The weather forecast wasn't great - lots of wind, showers rather sure than only possible. When I walked along the good track, the conditions were still very good for walking, though. I soon reached Peter's Rock, that's how far I had come three years ago.
Panorama from Peter's Rock: Beinn Na Lap behind Loch Ossian, the Grey Corries visible above the left end of the Loch. Click to see large.

From there, the gradient up the slopes of Meall Na Leitire Duibhe was comfortable to walk. A startled grouse startled me by flying off a short distance from me - the only grouse I would see this year. From half-way up the slopes, I noticed 4 persons on Meall Na Leitire Duibhe. Although they seemingly walked more slowly than I, I could not catch up with them, and they were nowhere to be seen as I arrived on Carn Dearg's summit.
Panorama: Approaching Carn Dearg. Sgòr Gaibhre and Sgòr Choinnich to the left. Click to see large and the tiny person just below Carn Dearg.

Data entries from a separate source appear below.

(* ===== verification/CannonExample.v ===== *)
(** * The machine on a small program

    A program that is one system call, with a hash and an oracle that compute:
    the hypotheses of the theorems about the machine hold of it. *)

From S2P Require Import Prelude Eth CannonMemory CannonTree CannonVM MipsContract MipsWords CannonTypes CannonSafety CannonStep CannonCall CannonReads CannonProof.

Definition toy_hash (b : bytes) : Hash := put_be 32 (get_be b mod (2 ^ 255 - 19)).

Lemma toy_is_hash b : is_hash (toy_hash b).
Proof. split; [apply length_put_be|apply put_be_ok]. Qed.

(** The oracle has one pre-image. *)
Definition toy_data : bytes := [1; 2; 3; 4; 5].
Definition toy_key : Hash := MIPS.with_type 2 (toy_hash toy_data).

#[export] Instance toy_oracle : PreimageOracle unit := {|
  po_Hint := fun _ o => (o, Ok tt);
  po_GetPreimage := fun key o => (o, if bool_decide (key = toy_key) then Ok toy_data else Err (Errorf "not found"));
|}.

Lemma toy_answers : answers_well (Oracle := unit) toy_hash.
Proof. intros key o o' data _ H. cbn in H. case_bool_decide as Hk; [|done]. injection H as _ <-. subst key. split_and!; [by repeat (constructor; [done|])|done|done]. Qed.

(** The memory: a system call at 0; and the registers: it reads a word of the
    pre-image to 65. *)
Definition toy_memory : Memory := (SetMemory 0 12 NewMemory).1.
Definition toy_registers : list Z := [0; 0; 4003; 0; 5; 65; 4] ++ replicate 25 0.
Definition toy_state : State := mkState toy_memory toy_key 8 0 4 0 0 0x20000000 0 false 0 toy_registers [].

Lemma toy_memory_inv : mem_inv toy_hash toy_memory.
Proof.
  destruct (SetMemory_spec toy_hash NewMemory 0 12 (NewMemory_inv _) ltac:(done)) as (m & Hm & Hi & _). unfold toy_memory. by rewrite Hm.
Qed.

Lemma toy_state_wf : vs_wf toy_hash toy_state.
Proof.
  split; try done; [apply toy_memory_inv|vm_decide|]. intros k. unfold reg. cbn [vs_Registers toy_state].
  destruct (toy_registers !! Z.to_nat k) as [v|] eqn:Hv; [|done]. apply list_elem_of_lookup_2 in Hv. revert v Hv.
  apply Forall_forall. repeat (constructor; [done|]). constructor.
Qed.

Definition toy_machine : InstrumentedState (Oracle := unit) := NewInstrumentedState toy_state tt.

Lemma toy_reads : reads_ok toy_hash toy_machine.
Proof. split; [by left|]. done. Qed.

Definition toy_lens (_ : nat) : Z := 512.
Definition sel_step : bytes := [1; 0; 0; 1].
Definition sel_local : bytes := [1; 0; 0; 2].
Definition sel_keccak : bytes := [1; 0; 0; 3].

(** The machine steps and returns a witness, from which an input for the oracle
    contract is made. *)
Definition toy_step : InstrumentedState (Oracle := unit) * res (option StepWitness) := Step toy_hash toy_lens true toy_machine.

Lemma toy_step_ok : match toy_step with
  | (_, Ok (Some wit)) => match EncodePreimageOracleInput sel_local sel_keccak wit 7 with Ok _ => true | _ => false end
  | _ => false end = true.
Proof. vm_compute. reflexivity. Qed.

Definition toy_sender : bytes := zeros 32.
Definition no_oracle : MIPS.OracleContract := MIPS.mkOracleContract ∅ ∅ ∅.

Lemma onchain_step_witness : exists i' wit input o' h, toy_step = (i', Ok (Some wit)) /\
  EncodePreimageOracleInput sel_local sel_keccak wit 7 = Ok input /\ MIPS.call_oracle toy_hash toy_sender sel_local sel_keccak input no_oracle = Ok o' /\
  MIPS.step toy_hash toy_sender sel_step o' (EncodeStepInput sel_step wit 7) = Ok h.
Proof.
  pose proof toy_step_ok as Hok. destruct toy_step as [i' [[wit|]|]] eqn:Hstep; [|discriminate|discriminate].
  destruct (EncodePreimageOracleInput sel_local sel_keccak wit 7) as [input|] eqn:Hin; [|discriminate].
  destruct (onchain_step toy_hash toy_sender toy_lens sel_step sel_local sel_keccak toy_is_hash toy_answers eq_refl eq_refl eq_refl ltac:(discriminate) 7
              toy_machine i' wit toy_state_wf toy_reads Hstep) as (j & w & h & _ & _ & _ & _ & _ & Hchain).
  destruct (Hchain input no_oracle Hin) as (o' & Hcall & Hres). exists i', wit, input, o', h. auto.
Defined.

Lemma machine_keeps_types_witness : exists i', run toy_hash toy_lens [true; false] toy_machine = (i', Ok tt) /\ reg 0 (is_state i') = 0.
Proof.
  assert (Hok : match (run toy_hash toy_lens [true; false] toy_machine).2 with Ok _ => true | Err _ => false end = true) by (vm_compute; reflexivity).
  destruct (run toy_hash toy_lens [true; false] toy_machine) as [i' [[]|]] eqn:Hrun; [|discriminate].
  destruct (machine_keeps_types toy_hash toy_lens [true; false] toy_machine i' tt toy_state_wf Hrun) as (_ & H0 & _). exists i'. auto.
Defined.

Lemma memory_is_array_witness : exists m' m2, SetMemory 8 5 NewMemory = (m', Ok tt) /\ GetMemory 8 m' = (m2, Ok 5).
Proof.
  destruct (memory_is_array toy_hash NewMemory 8 5 (NewMemory_inv toy_hash) ltac:(done) ltac:(done)) as (m' & Hs & _ & Hg & _).
  destruct (Hg 8 ltac:(done)) as (m2 & Hg2 & _). exists m', m2. split; [exact Hs|exact Hg2].
Defined.

(** The root and the proof of the word at 0. *)
Definition toy_root : Hash := match (MerkleRoot toy_hash toy_memory).2 with Ok r => r | Err _ => [] end.
Definition toy_proof : bytes := match (MerkleProof toy_hash 0 toy_memory).2 with Ok p => p | Err _ => [] end.
Definition toy_sol : MIPS.State := MIPS.mkState toy_root toy_key 8 0 4 0 0 0 0 0 0 toy_registers.

Lemma toy_root_eq : toy_root = mem_root toy_hash toy_memory.
Proof. unfold toy_root. destruct (MerkleRoot_spec toy_hash toy_memory toy_memory_inv) as (m & Hm & _). rewrite Hm. exact eq_refl. Qed.

Lemma verified_read_binds_witness : word_addr 0 /\ 12 = mem_word toy_memory 0 \/
  exists i a b, proof_pairs toy_hash (zeros 420 ++ toy_proof) 0 0 !! i = Some a /\ mem_pairs toy_hash toy_memory 0 !! i = Some b /\
    a <> b /\ toy_hash a = toy_hash b.
Proof.
  assert (Hu : is_u32 0) by done.
  assert (Hread : MIPS.readMem toy_hash (zeros 420 ++ toy_proof) 0 0 toy_sol = Ok 12) by (vm_compute; reflexivity).
  assert (Hroot : MIPS.memRoot toy_sol = mem_root toy_hash toy_memory) by (cbn [toy_sol MIPS.memRoot]; exact toy_root_eq).
  apply (verified_read_binds toy_hash toy_is_hash (zeros 420 ++ toy_proof) 0 toy_memory 0 toy_sol 12 toy_memory_inv Hu Hroot Hread).
Defined.

Lemma hints_taken_when_exact_witness :
  write_hints ([0; 0; 0; 2] ++ [7; 8; 9]) toy_machine = (set_state (set_LastHint ([0; 0; 0; 2] ++ [7; 8; 9]) toy_state) toy_machine, Ok tt) /\
  exists i', write_hints ([0; 0; 0; 4] ++ [7; 8; 9]) toy_machine = (i', Err slice_bounds).
Proof.
  destruct (hints_taken_when_exact 2 [7; 8; 9] toy_machine ltac:(done) ltac:(done) eq_refl) as (_ & Hmore & _).
  destruct (hints_taken_when_exact 4 [7; 8; 9] toy_machine ltac:(done) ltac:(done) eq_refl) as (_ & _ & Hless).
  split; [exact (Hmore ltac:(done))|exact (Hless ltac:(done))].
Defined.
(* ===== verification/OutputOracle.v ===== *)
(** * The output oracle

    [packages/contracts-bedrock/src/L1/L2OutputOracle.sol]: the contract on L1
    that the proposer writes the output roots of the L2 chain to. A call that
    reverts is an error; arithmetic on [uint256] reverts when it overflows. *)

From S2P Require Import Prelude Eth MipsContract.

Module L2OO.

Definition revert {A} (msg : string) : res A := Err (Errorf msg).
Definition require (b : bool) (msg : string) : res unit := if b then Ok tt else revert msg.

Definition add256 (x y : Z) : res Z := if 2 ^ 256 <=? x + y then revert "arithmetic overflow" else Ok (x + y).
Definition sub256 (x y : Z) : res Z := if x <? y then revert "arithmetic underflow" else Ok (x - y).
Definition mul256 (x y : Z) : res Z := if 2 ^ 256 <=? x * y then revert "arithmetic overflow" else Ok (x * y).
Definition uint128 (x : Z) : Z := x mod 2 ^ 128.

Record OutputProposal := mkOutputProposal {
  outputRoot : Hash;
  timestamp : Z;
  l2BlockNumber : Z;
}.

Record Oracle := mkOracle {
  SUBMISSION_INTERVAL : Z;
  L2_BLOCK_TIME : Z;
  FINALIZATION_PERIOD_SECONDS : Z;
  startingBlockNumber : Z;
  startingTimestamp : Z;
  l2Outputs : list OutputProposal;
  challenger : Address;
  proposer : Address;
}.

(** The sender, the time of the block, and the hashes of the blocks before. *)
Record Env := mkEnv {
  msg_sender : Address;
  block_timestamp : Z;
  blockhash : Z -> Hash;
}.

Definition set_outputs (l : list OutputProposal) (o : Oracle) : Oracle :=
  mkOracle (SUBMISSION_INTERVAL o) (L2_BLOCK_TIME o) (FINALIZATION_PERIOD_SECONDS o) (startingBlockNumber o) (startingTimestamp o) l (challenger o) (proposer o).

Definition constructor (_submissionInterval _l2BlockTime _finalizationPeriodSeconds : Z) : res Oracle :=
  _ ← require (0 <? _l2BlockTime) "L2OutputOracle: L2 block time must be greater than 0";
  _ ← require (0 <? _submissionInterval) "L2OutputOracle: submission interval must be greater than 0";
  mret (mkOracle _submissionInterval _l2BlockTime _finalizationPeriodSeconds 0 0 [] (zeros 20) (zeros 20)).

Definition initialize (env : Env) (_startingBlockNumber _startingTimestamp : Z) (_proposer _challenger : Address) (o : Oracle) : res Oracle :=
  _ ← require (_startingTimestamp <=? block_timestamp env) "L2OutputOracle: starting L2 timestamp must be less than current time";
  mret (mkOracle (SUBMISSION_INTERVAL o) (L2_BLOCK_TIME o) (FINALIZATION_PERIOD_SECONDS o) _startingBlockNumber _startingTimestamp (l2Outputs o) _challenger _proposer).

Definition latestBlockNumber (o : Oracle) : Z :=
  match last (l2Outputs o) with None => startingBlockNumber o | Some p => l2BlockNumber p end.

Definition nextBlockNumber (o : Oracle) : res Z := add256 (latestBlockNumber o) (SUBMISSION_INTERVAL o).

Definition nextOutputIndex (o : Oracle) : Z := Z.of_nat (length (l2Outputs o)).

Definition latestOutputIndex (o : Oracle) : res Z := sub256 (nextOutputIndex o) 1.

Definition computeL2Timestamp (_l2BlockNumber : Z) (o : Oracle) : res Z :=
  d ← sub256 _l2BlockNumber (startingBlockNumber o);
  t ← mul256 d (L2_BLOCK_TIME o);
  add256 (startingTimestamp o) t.

Definition getL2Output (_l2OutputIndex : Z) (o : Oracle) : res OutputProposal :=
  match l2Outputs o !! Z.to_nat _l2OutputIndex with Some p => Ok p | None => revert "index out of bounds" end.

Definition deleteL2Outputs (env : Env) (_l2OutputIndex : Z) (o : Oracle) : res Oracle :=
  _ ← require (bool_decide (msg_sender env = challenger o)) "L2OutputOracle: only the challenger address can delete outputs";
  _ ← require (_l2OutputIndex <? nextOutputIndex o) "L2OutputOracle: cannot delete outputs after the latest output index";
  p ← getL2Output _l2OutputIndex o;
  age ← sub256 (block_timestamp env) (timestamp p);
  _ ← require (age <? FINALIZATION_PERIOD_SECONDS o) "L2OutputOracle: cannot delete outputs that have already been finalized";
  mret (set_outputs (take (Z.to_nat _l2OutputIndex) (l2Outputs o)) o).

Definition proposeL2Output (env : Env) (_outputRoot : Hash) (_l2BlockNumber : Z) (_l1BlockHash : Hash) (_l1BlockNumber : Z) (o : Oracle) : res Oracle :=
  _ ← require (bool_decide (msg_sender env = proposer o)) "L2OutputOracle: only the proposer address can propose new outputs";
  next ← nextBlockNumber o;
  _ ← require (_l2BlockNumber =? next) "L2OutputOracle: block number must be equal to next expected block number";
  t ← computeL2Timestamp _l2BlockNumber o;
  _ ← require (t <? block_timestamp env) "L2OutputOracle: cannot propose L2 output in the future";
  _ ← require (negb (bool_decide (_outputRoot = zeros 32))) "L2OutputOracle: L2 output proposal cannot be the zero hash";
  _ ← (if negb (bool_decide (_l1BlockHash = zeros 32)) then
         require (bool_decide (blockhash env _l1BlockNumber = _l1BlockHash)) "L2OutputOracle: block hash does not match the hash at the expected height"
       else mret tt);
  mret (set_outputs (l2Outputs o ++ [mkOutputProposal _outputRoot (uint128 (block_timestamp env)) (uint128 _l2BlockNumber)]) o).

(** The binary search: each turn halves what is between the bounds. *)
Fixpoint search (fuel : nat) (_l2BlockNumber lo hi : Z) (o : Oracle) : res Z :=
  match fuel with
  | O => revert "out of gas"
  | S fuel =>
      if lo <? hi then
        let mid := (lo + hi) / 2 in
        p ← getL2Output mid o;
        if l2BlockNumber p <? _l2BlockNumber then search fuel _l2BlockNumber (mid + 1) hi o
        else search fuel _l2BlockNumber lo mid o
      else Ok lo
  end.

Definition getL2OutputIndexAfter (_l2BlockNumber : Z) (o : Oracle) : res Z :=
  _ ← require (_l2BlockNumber <=? latestBlockNumber o) "L2OutputOracle: cannot get output for a block that has not been proposed";
  _ ← require (0 <? nextOutputIndex o) "L2OutputOracle: cannot get output as no outputs have been proposed yet";
  search (S (length (l2Outputs o))) _l2BlockNumber 0 (nextOutputIndex o) o.

Definition getL2OutputAfter (_l2BlockNumber : Z) (o : Oracle) : res OutputProposal :=
  k ← getL2OutputIndexAfter _l2BlockNumber o;
  getL2Output k o.

(** A transaction that proposes, as calldata. *)
Definition call_propose (proposeL2Output_selector : bytes) (env : Env) (calldata : bytes) (o : Oracle) : res Oracle :=
  _ ← require (bool_decide (take 4 calldata = proposeL2Output_selector)) "unknown function";
  _ ← require (4 + 32 * 4 <=? blen calldata) "calldata too short";
  let arg i := MIPS.calldataload calldata (4 + 32 * i) in
  proposeL2Output env (arg 0) (get_be (arg 1)) (arg 2) (get_be (arg 3)) o.

(** ** What the contract goes through *)

Inductive tx :=
  | Propose (env : Env) (root : Hash) (number : Z) (l1Hash : Hash) (l1Number : Z)
  | Delete (env : Env) (index : Z).

Definition tx_env (t : tx) : Env := match t with Propose env _ _ _ _ | Delete env _ => env end.

(** A transaction that reverts changes nothing. *)
Definition execute (t : tx) (o : Oracle) : Oracle :=
  match (match t with
         | Propose env root number l1Hash l1Number => proposeL2Output env root number l1Hash l1Number o
         | Delete env index => deleteL2Outputs env index o
         end) with
  | Ok o' => o'
  | Err _ => o
  end.

(** The transactions are in blocks whose times do not go back. *)
Inductive history (now : Z) : list tx -> Prop :=
  | history_nil : history now []
  | history_cons t txs : now <= block_timestamp (tx_env t) < 2 ^ 64 -> history (block_timestamp (tx_env t)) txs -> history now (t :: txs).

The sky had cleared a bit, patches of blue were visible between the clouds. Still, it was very windy. The forecast had predicted winds up to 50 km/h, and it surely wasn't much less. Temperatures were near freezing up there, and as so often I was glad I had my gloves and headband. In the surprisingly good shelter behind the summit Cairn, I had a bite to eat and, as on every summit, I performed my Secret Summit Ritual.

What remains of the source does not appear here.